* [Aim of the task]
The answer should be a single number: how many lines in the material contain "From".

* [Data supplied]
%%
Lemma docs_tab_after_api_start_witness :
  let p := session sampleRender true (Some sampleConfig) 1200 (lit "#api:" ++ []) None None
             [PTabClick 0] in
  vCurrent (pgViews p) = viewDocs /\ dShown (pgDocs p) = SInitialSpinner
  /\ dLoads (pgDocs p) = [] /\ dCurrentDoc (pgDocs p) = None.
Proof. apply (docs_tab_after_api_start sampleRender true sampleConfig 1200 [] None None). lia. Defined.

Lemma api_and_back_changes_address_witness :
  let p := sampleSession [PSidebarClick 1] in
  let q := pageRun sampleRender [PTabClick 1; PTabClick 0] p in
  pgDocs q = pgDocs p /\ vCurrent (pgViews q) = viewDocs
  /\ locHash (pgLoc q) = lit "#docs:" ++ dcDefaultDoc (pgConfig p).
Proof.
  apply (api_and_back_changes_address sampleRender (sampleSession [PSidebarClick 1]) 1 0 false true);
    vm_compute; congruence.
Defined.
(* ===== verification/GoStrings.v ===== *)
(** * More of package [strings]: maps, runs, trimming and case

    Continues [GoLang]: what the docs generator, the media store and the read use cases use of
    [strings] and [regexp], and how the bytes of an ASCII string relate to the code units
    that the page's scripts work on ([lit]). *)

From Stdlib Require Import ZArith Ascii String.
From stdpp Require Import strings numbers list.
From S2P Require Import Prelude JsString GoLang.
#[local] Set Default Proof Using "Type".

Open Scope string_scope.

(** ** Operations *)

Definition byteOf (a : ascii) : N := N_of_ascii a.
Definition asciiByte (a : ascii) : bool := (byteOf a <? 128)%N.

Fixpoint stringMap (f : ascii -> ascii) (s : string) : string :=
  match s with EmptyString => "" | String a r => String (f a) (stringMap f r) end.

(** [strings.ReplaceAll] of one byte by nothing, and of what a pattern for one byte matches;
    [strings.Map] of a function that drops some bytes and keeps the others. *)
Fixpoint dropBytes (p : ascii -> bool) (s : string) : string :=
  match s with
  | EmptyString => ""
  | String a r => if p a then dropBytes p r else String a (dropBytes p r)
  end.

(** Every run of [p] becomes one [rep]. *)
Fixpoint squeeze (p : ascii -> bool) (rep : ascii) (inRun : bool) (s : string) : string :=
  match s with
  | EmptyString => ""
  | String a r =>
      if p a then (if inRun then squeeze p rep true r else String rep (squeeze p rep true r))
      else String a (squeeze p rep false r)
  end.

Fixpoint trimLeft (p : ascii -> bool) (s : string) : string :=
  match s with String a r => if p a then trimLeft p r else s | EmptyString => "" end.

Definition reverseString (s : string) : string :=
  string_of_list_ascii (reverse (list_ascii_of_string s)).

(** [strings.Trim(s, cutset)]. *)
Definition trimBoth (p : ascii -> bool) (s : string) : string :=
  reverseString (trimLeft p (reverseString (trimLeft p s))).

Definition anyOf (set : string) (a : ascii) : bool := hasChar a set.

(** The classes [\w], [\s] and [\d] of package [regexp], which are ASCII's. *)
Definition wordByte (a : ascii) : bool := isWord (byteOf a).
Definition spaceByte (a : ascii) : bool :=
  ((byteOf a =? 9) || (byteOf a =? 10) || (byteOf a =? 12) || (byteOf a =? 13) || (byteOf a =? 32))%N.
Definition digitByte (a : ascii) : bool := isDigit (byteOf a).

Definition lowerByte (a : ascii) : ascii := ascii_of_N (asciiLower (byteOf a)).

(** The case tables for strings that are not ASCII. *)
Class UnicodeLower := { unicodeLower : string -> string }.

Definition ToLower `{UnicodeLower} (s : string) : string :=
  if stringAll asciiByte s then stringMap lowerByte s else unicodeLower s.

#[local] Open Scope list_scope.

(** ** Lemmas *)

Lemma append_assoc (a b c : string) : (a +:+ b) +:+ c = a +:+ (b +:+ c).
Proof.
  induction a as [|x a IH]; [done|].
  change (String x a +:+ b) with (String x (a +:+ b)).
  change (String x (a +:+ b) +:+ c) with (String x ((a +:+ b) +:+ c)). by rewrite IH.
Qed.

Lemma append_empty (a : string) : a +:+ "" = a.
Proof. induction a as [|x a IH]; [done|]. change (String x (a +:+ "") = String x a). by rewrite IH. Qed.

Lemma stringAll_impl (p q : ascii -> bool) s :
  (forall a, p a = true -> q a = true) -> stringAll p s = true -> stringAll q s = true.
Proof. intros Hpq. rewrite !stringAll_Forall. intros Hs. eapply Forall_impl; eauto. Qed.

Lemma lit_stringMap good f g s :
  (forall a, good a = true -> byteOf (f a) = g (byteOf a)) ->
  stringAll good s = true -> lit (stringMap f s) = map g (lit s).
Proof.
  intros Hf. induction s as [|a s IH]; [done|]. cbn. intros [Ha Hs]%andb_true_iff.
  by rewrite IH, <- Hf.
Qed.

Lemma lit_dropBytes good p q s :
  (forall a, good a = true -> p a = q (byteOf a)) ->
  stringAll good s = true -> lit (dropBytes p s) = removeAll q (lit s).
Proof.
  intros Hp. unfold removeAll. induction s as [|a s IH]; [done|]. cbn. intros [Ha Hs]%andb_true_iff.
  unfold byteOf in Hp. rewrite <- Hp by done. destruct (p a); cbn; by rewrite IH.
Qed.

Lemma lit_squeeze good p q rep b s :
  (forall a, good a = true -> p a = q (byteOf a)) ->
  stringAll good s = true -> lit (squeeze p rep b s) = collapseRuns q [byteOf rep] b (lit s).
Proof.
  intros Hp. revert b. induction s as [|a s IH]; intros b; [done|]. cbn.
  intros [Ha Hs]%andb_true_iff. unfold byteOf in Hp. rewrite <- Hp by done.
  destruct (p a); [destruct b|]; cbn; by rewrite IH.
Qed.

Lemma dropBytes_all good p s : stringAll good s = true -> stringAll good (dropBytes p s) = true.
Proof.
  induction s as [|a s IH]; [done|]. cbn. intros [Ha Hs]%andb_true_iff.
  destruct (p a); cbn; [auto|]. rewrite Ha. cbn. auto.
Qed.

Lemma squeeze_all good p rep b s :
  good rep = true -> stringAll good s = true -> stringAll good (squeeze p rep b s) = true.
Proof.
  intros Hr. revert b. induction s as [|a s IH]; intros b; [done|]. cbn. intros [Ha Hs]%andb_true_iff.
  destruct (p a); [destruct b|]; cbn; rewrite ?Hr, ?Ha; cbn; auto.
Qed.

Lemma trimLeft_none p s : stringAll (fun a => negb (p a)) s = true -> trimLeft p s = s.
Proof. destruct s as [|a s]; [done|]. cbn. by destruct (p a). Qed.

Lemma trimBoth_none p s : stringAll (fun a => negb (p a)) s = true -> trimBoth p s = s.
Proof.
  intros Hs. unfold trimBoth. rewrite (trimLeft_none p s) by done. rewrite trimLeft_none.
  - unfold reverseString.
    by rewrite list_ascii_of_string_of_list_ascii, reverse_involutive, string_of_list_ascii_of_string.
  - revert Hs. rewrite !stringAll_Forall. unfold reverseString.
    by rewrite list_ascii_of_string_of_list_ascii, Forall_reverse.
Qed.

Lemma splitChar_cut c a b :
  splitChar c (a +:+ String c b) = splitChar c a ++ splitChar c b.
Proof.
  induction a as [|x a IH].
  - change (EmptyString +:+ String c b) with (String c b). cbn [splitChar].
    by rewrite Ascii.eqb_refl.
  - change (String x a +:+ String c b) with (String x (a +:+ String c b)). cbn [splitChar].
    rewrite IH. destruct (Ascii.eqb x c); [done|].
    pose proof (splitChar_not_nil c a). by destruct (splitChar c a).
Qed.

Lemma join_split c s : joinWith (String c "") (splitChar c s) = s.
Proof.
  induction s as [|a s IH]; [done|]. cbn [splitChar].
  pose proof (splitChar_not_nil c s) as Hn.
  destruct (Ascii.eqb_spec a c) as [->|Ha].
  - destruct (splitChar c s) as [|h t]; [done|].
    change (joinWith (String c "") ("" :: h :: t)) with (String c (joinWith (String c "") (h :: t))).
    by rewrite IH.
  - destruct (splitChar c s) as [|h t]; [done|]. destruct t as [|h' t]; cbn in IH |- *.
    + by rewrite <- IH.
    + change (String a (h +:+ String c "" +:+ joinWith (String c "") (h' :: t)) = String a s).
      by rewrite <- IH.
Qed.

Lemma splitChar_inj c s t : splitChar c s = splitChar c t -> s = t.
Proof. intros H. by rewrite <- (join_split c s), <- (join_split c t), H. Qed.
%%
* [Written response]
3